**Required action**
Transcribe, verbatim, every line from the start of the entries through the line that contains "intros Ht E. revert E."; include both boundary lines and omit all others.

[Saved entries]
Lemma cashout_round funds s funds' s' :
  time (gpo s) < tps_max → cashout_step funds s = Ok (inl funds', s') →
  time (gpo s') = time (gpo s) ∧ size (dues s) = S (size (dues s')).
Proof.
  intros Ht E. revert E.
  match goal with |- ?m s = _ → ?P => intros E; enough (wp m (λ r s', ∀ l, r = inl l →
    time (gpo s') = time (gpo s) ∧ size (dues s) = S (size (dues s'))) s) as Hwp by
    (unfold wp in Hwp; rewrite E in Hwp; by eapply Hwp) end.
  clear E funds' s'. unfold cashout_step, head_block_time. do 4 wp_step.
  destruct (seek _ _ _) as [[i c]|] eqn:Es; [|by wp_step]. wp_step; [|by wp_step].
  apply seek_Some in Es as (Hi & _).
  match goal with H : (_ <=? _) = true |- _ => apply Z.leb_le in H as Hle end.
  wp_step. eapply wp_mono; [apply (stable_get_reward_fund same_cashouts)|]. intros rf s1 [H1 T1].
  do 3 wp_step. eapply wp_mono; [apply cashout_comment_helper_cashouts|].
  intros claimed s2 [H2 T2]. do 2 wp_step. wp_step. intros l _. split; [congruence|].
  unfold dues. rewrite H2, H1, T2, T1, map_filter_insert_False by (simpl; lia).
  assert (filter (λ it, it.2 ≤ time (gpo s)) (cashouts s) !! i = Some (cashout_time c)) as Hdue
    by (apply map_lookup_filter_Some; split; [unfold cashouts; by rewrite lookup_fmap, Hi|done]).
  rewrite map_filter_delete, map_size_delete, Hdue.
  assert (size (filter (λ it, it.2 ≤ time (gpo s)) (cashouts s)) ≠ 0%nat); [|lia].
  by eapply map_size_ne_0_lookup_2.
Qed.

Lemma cashout_stop funds s :
  wp (cashout_step funds) (λ r s', ∀ l, r = inr l → ∀ i t, cashouts s' !! i = Some t → time (gpo s') < t) s.
Proof.
  unfold cashout_step, head_block_time. do 4 wp_step. destruct (seek _ _ _) as [[i c]|] eqn:Es.
  - apply seek_Some in Es as (Hi & _ & Hmin). apply wp_if; intros Hle; [repeat wp_step|].
    + eapply wp_mono; [apply (stable_get_reward_fund same_cashouts)|]. intros rf s1 _. repeat wp_step.
      eapply wp_mono; [apply cashout_comment_helper_cashouts|]. intros ? s2 _. by repeat wp_step.
    + wp_step. intros l _ j t Hj. apply Z.leb_gt in Hle. unfold cashouts in Hj.
      rewrite lookup_fmap in Hj. destruct (rows (comments s) !! j) as [b|] eqn:Ej; [|done].
      injection Hj as <-. specialize (Hmin j b Ej eq_refl). apply key_ltb_false in Hmin.
      unfold by_cashout_time in Hmin. simpl in Hmin. lia.
  - wp_step. intros l _ j t Hj. apply seek_begin_None in Es. unfold cashouts in Hj.
    by rewrite lookup_fmap, Es in Hj.
Qed.

Lemma write_funds_frame i funds : stable same_cashouts (write_funds i funds).
Proof. revert i. induction funds as [|f funds IH]; intros i; simpl; frame. Qed.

**Solution below**
Lemma cashout_round funds s funds' s' :
  time (gpo s) < tps_max → cashout_step funds s = Ok (inl funds', s') →
  time (gpo s') = time (gpo s) ∧ size (dues s) = S (size (dues s')).
Proof.
  intros Ht E. revert E.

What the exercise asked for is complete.